Exercise details: Look below for the line holding "o =? NFS4_OP_SEQUENCE);" and the line holding "mret (rc, err).". Repeat those two and everything between, exactly.

#### Dataset excerpts ####

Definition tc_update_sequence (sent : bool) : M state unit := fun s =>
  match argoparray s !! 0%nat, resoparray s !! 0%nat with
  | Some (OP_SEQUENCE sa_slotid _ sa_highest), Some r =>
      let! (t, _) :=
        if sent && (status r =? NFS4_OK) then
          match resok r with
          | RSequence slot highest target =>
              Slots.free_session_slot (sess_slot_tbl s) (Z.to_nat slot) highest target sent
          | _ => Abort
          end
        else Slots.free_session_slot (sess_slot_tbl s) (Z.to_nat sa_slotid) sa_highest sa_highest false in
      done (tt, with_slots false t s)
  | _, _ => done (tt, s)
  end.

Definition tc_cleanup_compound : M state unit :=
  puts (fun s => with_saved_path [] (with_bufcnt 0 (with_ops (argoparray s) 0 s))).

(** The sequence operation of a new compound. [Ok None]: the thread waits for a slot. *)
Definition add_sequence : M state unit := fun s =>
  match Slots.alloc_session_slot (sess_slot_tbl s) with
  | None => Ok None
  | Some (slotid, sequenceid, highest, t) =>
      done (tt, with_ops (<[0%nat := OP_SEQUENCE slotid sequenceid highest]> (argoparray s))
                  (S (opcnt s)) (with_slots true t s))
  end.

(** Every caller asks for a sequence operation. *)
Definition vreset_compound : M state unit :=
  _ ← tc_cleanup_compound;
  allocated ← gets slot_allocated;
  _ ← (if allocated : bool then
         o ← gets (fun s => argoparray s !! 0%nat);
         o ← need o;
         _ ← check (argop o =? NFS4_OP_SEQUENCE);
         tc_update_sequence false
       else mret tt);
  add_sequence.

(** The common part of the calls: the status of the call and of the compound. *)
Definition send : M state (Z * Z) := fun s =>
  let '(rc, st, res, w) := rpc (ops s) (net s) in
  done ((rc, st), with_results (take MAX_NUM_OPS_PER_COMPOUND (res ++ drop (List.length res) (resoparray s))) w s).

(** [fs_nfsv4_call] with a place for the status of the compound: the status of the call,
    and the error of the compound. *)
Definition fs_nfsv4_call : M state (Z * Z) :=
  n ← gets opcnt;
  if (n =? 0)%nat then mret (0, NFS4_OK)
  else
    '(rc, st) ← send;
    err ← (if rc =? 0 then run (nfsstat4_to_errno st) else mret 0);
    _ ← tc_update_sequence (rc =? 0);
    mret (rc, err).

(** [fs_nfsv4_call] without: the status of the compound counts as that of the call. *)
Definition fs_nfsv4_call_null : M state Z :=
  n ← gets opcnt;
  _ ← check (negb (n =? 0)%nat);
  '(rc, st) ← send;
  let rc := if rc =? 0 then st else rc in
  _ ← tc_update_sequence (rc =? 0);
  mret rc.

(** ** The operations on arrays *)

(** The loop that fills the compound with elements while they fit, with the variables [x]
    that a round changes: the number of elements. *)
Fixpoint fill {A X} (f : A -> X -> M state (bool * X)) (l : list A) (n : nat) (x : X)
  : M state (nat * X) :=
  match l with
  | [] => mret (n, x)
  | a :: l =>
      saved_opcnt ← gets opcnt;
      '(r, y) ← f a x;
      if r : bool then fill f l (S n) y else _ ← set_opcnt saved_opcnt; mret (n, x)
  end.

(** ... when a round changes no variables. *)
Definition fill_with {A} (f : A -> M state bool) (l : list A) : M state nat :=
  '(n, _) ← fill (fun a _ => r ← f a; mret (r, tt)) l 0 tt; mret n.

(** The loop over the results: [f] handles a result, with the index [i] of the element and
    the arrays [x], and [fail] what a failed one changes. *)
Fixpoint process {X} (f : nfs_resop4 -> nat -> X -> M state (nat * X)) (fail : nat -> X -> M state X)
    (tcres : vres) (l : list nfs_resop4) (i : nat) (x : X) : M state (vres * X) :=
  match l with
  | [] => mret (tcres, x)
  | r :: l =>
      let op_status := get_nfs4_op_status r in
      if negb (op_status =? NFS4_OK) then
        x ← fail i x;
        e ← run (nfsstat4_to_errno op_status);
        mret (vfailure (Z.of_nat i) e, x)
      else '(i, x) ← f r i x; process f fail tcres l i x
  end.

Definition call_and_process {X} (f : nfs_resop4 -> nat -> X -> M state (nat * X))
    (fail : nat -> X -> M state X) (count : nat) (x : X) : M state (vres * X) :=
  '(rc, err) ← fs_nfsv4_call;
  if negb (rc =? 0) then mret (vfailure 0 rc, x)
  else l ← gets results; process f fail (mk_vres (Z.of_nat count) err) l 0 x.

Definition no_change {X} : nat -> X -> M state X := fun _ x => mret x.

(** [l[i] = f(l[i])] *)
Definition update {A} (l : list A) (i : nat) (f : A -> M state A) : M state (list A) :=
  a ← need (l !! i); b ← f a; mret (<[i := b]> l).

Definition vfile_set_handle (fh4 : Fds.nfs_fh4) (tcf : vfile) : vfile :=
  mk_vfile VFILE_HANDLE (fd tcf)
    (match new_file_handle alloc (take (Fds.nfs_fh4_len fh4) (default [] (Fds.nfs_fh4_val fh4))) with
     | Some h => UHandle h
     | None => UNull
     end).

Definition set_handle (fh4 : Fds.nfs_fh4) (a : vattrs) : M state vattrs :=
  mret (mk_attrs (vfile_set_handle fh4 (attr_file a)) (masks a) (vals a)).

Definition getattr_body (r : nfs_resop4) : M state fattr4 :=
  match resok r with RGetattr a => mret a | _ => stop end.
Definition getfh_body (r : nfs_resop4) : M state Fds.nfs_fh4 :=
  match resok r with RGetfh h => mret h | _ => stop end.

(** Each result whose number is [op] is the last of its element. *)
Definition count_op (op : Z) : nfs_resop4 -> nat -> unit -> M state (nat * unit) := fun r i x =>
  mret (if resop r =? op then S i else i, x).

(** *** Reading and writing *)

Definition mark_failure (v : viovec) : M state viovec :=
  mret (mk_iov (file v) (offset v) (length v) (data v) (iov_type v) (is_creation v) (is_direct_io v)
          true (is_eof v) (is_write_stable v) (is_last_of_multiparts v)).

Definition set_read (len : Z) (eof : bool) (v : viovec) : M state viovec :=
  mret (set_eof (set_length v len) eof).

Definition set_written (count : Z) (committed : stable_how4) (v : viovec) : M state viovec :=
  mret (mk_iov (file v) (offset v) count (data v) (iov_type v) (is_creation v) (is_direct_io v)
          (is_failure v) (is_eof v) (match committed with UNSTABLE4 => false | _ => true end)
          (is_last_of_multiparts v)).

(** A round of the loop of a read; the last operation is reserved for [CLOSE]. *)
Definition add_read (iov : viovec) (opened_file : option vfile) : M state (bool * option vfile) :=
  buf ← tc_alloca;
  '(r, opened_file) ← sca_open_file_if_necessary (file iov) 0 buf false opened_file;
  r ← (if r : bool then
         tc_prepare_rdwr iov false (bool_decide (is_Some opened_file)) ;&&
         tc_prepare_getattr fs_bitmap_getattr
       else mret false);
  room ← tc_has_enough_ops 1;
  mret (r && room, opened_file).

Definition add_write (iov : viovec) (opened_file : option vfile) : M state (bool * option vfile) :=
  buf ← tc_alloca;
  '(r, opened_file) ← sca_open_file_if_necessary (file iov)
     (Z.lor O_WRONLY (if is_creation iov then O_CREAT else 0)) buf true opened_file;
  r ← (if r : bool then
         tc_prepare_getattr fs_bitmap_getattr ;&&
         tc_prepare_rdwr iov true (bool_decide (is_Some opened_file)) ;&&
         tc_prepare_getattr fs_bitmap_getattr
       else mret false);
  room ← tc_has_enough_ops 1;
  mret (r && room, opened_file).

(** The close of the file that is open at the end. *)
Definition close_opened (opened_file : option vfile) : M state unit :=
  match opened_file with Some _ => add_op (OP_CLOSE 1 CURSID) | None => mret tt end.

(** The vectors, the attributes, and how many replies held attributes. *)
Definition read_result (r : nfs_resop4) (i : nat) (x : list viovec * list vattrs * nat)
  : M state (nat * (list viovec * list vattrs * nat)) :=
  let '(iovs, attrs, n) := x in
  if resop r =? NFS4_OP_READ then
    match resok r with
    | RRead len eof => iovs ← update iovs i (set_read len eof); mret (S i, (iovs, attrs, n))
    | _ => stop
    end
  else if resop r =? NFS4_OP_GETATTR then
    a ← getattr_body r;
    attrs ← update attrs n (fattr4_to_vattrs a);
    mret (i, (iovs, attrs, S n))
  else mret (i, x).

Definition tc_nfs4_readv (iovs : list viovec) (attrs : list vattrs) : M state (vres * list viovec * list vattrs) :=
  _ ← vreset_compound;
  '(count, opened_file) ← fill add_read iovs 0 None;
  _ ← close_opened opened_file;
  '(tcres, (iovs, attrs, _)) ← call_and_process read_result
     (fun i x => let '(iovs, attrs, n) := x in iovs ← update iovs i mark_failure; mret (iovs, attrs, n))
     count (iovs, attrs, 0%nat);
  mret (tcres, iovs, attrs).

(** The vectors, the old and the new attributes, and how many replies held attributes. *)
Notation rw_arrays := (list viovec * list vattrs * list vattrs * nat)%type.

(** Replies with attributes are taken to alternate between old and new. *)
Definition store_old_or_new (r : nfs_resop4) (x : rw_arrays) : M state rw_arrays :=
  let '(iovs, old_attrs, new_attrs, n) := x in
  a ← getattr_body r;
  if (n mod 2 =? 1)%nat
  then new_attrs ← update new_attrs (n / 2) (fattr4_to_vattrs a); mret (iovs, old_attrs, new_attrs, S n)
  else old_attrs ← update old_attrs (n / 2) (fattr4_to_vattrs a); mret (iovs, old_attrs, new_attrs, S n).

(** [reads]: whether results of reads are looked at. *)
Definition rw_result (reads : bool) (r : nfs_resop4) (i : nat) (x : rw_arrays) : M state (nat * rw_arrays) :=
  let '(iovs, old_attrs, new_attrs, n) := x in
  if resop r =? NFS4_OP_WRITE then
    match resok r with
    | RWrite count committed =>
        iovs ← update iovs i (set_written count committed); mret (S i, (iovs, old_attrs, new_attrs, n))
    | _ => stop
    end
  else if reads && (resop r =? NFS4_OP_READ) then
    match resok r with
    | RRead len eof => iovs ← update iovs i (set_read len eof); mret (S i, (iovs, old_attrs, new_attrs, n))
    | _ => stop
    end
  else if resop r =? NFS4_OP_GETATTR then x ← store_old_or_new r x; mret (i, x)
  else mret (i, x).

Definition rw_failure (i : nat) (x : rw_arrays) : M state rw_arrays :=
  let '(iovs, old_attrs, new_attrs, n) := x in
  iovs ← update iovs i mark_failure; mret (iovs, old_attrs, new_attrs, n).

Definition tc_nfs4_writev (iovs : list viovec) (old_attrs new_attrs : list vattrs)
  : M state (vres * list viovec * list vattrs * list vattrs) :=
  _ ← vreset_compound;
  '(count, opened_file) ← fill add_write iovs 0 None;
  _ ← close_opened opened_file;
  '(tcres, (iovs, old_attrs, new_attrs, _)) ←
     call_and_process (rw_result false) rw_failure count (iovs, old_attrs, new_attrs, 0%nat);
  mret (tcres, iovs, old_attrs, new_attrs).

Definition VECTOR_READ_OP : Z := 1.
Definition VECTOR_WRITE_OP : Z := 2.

####

Exercise output:
         _ ← check (argop o =? NFS4_OP_SEQUENCE);
         tc_update_sequence false
       else mret tt);
  add_sequence.

(** The common part of the calls: the status of the call and of the compound. *)
Definition send : M state (Z * Z) := fun s =>
  let '(rc, st, res, w) := rpc (ops s) (net s) in
  done ((rc, st), with_results (take MAX_NUM_OPS_PER_COMPOUND (res ++ drop (List.length res) (resoparray s))) w s).

(** [fs_nfsv4_call] with a place for the status of the compound: the status of the call,
    and the error of the compound. *)
Definition fs_nfsv4_call : M state (Z * Z) :=
  n ← gets opcnt;
  if (n =? 0)%nat then mret (0, NFS4_OK)
  else
    '(rc, st) ← send;
    err ← (if rc =? 0 then run (nfsstat4_to_errno st) else mret 0);
    _ ← tc_update_sequence (rc =? 0);
    mret (rc, err).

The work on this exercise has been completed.